A group of local kids sing the South African anthem before the start. 160 trail enthusiasts huddle together for warmth and listen, contemplating the 5-day Whale Trail hike that they’re going to attempt to complete in one day. Before I have time to do one last mental check, we’re off. We set off from Potberg, the official start of the Whale Trail. The sun is barely peaking over the horizon and the air is chilly, but the vibe is buzzing.

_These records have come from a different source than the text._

Lemma resolve_error manifests core_version installed e :
  resolve_install_order specifier_contains manifests core_version installed = Err e → resolution_error e.
Proof.
  assert (∀ ms (d : dict string T) e, fold_result add_candidate d ms = Err e → exn_cls e = DependencyResolutionError) as Hc.
  { induction ms as [|m ms IH]; intros d e'; simpl; [done|].
    assert (add_candidate d m = if dict_mem d (m_id m) then refuse "duplicate package" else Ok (dict_set d (m_id m) m)) as -> by done.
    destruct (dict_mem d (m_id m)); simpl; [by intros [= <-]|apply IH]. }
  unfold resolve_install_order. destruct (fold_result add_candidate [] manifests) as [c|e'] eqn:Ec; [|intros [= <-]; left; by eapply Hc].
  apply candidates_ok in Ec as [Hn ->]. cbn [mbind result_bind].
  destruct (each check_identity installed) as [[]|e'] eqn:Ei; cbn [mbind result_bind].
  2:{ intros [= <-]. apply each_err in Ei as (x & Hx). left. unfold check_identity in Hx. destruct (negb _); [by injection Hx as <-|done]. }
  fold (merged installed manifests). destruct (each (check_manifest _ _ _) _) as [[]|e'] eqn:Em; cbn [mbind result_bind].
  2:{ intros [= <-]. apply each_err in Em as (m & Hm). by eapply check_manifest_err. }
  destruct (resolve_capabilities _ _) as [[]|e'] eqn:Er; cbn [mbind result_bind]; [|intros [= <-]; by eapply resolve_capabilities_err].
  pose proof (walk_all_spec installed manifests Hn) as Hs. fold start_walk. fold (walk_all (merged installed manifests) (by_id manifests)).
  destruct (walk_all _ _) as [w|e']; cbn [mbind result_bind]; [done|]. intros [= <-]. left. by destruct Hs.
Qed.

(** C30: Dependency resolution accepts exactly the batches that can be
    installed, and orders them.  A batch is accepted if and
    only if its identifiers are distinct and, with the installed packages it
    does not replace, every core version, conflict, dependency and capability
    is satisfied and no cycle can be reached from it; satisfied is what the packaging library answers to the version
    and the specifier, and a string that it cannot read, when it is compared, is never satisfied, not even as the specifier of a conflict.  The order is then a
    permutation of the batch in which every package follows the candidates it
    depends on. Where the offered capabilities can all be compared with their requirements, it does not depend on the order of the batch, nor does acceptance; otherwise
    it may, since the comparison stops at the first match. Every error is a [DependencyResolutionError] or one that
    the packaging library raised on a version and a specifier, which no caller in this module catches (the recursion never runs out of its fuel, one more than the packages there are; a
    chain of dependencies beyond the recursion limit of the interpreter is not considered). *)
Theorem resolve_exact (manifests : list T) (core_version : string) (installed : dict string T) :
  dict_wf installed →
  let resolve ms := resolve_install_order specifier_contains ms core_version installed in
  ((∃ order, resolve manifests = Ok order) ↔ acceptable manifests core_version installed) ∧
  (∀ order, resolve manifests = Ok order → order ≡ₚ manifests ∧ install_order manifests order) ∧
  (∀ order, resolve manifests = Ok order → capabilities_readable installed manifests → ∀ ms, ms ≡ₚ manifests → resolve ms = Ok order) ∧
  (∀ e, resolve manifests = Err e → exn_cls e = DependencyResolutionError ∨ ∃ v s, specifier_contains v s = Err e).
Proof.
  intros Hwf resolve. split_and!; [apply resolve_acceptable|intros order; apply resolve_order| |intros e; apply resolve_error].
  intros order Ho Hread ms Hms.
  pose proof (proj1 (resolve_acceptable manifests core_version installed) (ex_intro _ order Ho)) as Ha.
  apply (acceptable_permuted installed manifests ms Hwf) in Ha; [|by apply resolve_steps in Ho as [? _]|exact Hms|exact Hread].
  apply resolve_acceptable in Ha as [order' Ho']. unfold resolve. rewrite Ho'. f_equal.
  apply resolve_steps in Ho as (Hn & _ & _ & _ & w & Hw & <-). apply resolve_steps in Ho' as (_ & _ & _ & _ & w' & Hw' & <-).
  rewrite <-(walk_permuted installed manifests ms Hwf Hn Hms), Hw in Hw'. by injection Hw' as <-.
Qed.
End acceptance.

(** ** A batch of three packages *)

Record demo_manifest : Type := Demo {
  dm_id : string; dm_dependencies : list Dependency; dm_provides : list Capability; dm_requires : list Requirement;
}.

#[export] Instance demo_package : PackageManifest demo_manifest := {|
  m_id := dm_id; m_version _ := "1"; m_core _ := "*"; m_conflicts _ := [];
  m_dependencies := dm_dependencies; m_provides := dm_provides; m_requires := dm_requires |}.

Definition demo_contains (v s : string) : result bool := Ok (String.eqb v s).

Definition demo_shop : demo_manifest := Demo "shop" [Build_Dependency "store" "1" false] [] [Build_Requirement "pay" "*" false].
Definition demo_pay : demo_manifest := Demo "pay" [] [Build_Capability "pay" "1"] [].
Definition demo_store : demo_manifest := Demo "store" [] [] [].

Example demo_order :
  resolve_install_order demo_contains [demo_shop; demo_store] "1" [("pay", demo_pay)] = Ok [demo_store; demo_shop].
Proof. by vm_compute. Qed.

Example demo_cycle :
  resolve_install_order demo_contains [Demo "a" [Build_Dependency "b" "*" false] [] []; Demo "b" [Build_Dependency "a" "*" true] [] []]
    "1" [] = fail DependencyResolutionError "dependency cycle: a -> b -> a".
Proof. by vm_compute. Qed.

Lemma resolve_exact_witness :
  dict_wf [("pay", demo_pay)] ∧ acceptable demo_contains [demo_shop; demo_store] "1" [("pay", demo_pay)] ∧
  resolve_install_order demo_contains [demo_store; demo_shop] "1" [("pay", demo_pay)] = Ok [demo_store; demo_shop].
Proof.
  assert (dict_wf [("pay", demo_pay)]) as Hwf by apply NoDup_singleton.
  destruct (resolve_exact demo_contains [demo_shop; demo_store] "1" [("pay", demo_pay)] Hwf) as (Hiff & _ & Hord & _).
  split; [exact Hwf|]. split; [apply Hiff; by exists [demo_store; demo_shop]; apply demo_order|].
  apply (Hord _ demo_order); [|apply Permutation_swap]. intros m r _ _ v _. unfold version_matches. destruct (String.eqb _ _); by eexists.
Defined.

(** A version that cannot be read escapes as the error of the packaging library, or not, as the order of the batch has it. *)
Definition strict_contains (v s : string) : result bool := if String.eqb v "?" then fail ValueErr "Invalid version: '?'" else Ok (String.eqb v s).
Definition demo_offer (id version : string) : demo_manifest := Demo id [] [Build_Capability "pay" version] [].
Definition demo_asks : demo_manifest := Demo "shop" [] [] [Build_Requirement "pay" "1" false].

The trail leads straight into the first climb up the Potberg Mountains. It’s steep, but I’m in the second half of the pack so we are trekking it. Immediately I’m overwhelmed by everyone’s friendliness. The chatter is on-going and while I zone in and out, enjoying the soft sunlight on my cheeks, I hear someone mention Cape Vultures. I glance upward, while still trying to navigate the trail, and am bowled over by the flock of vultures majestically circling right above us. There must be seven or eight of them. Once on the endangered list, the Cape Vulture is deemed vulnerable by the IUCN (International Union for Conservation of Nature). They are huge, silent and almost eerie. I have a fleeting moment where I want to shout out “Spirit of the Vulture” at the sky, as I’d expect a Native American to do before battle. I refrain. Begrudgingly.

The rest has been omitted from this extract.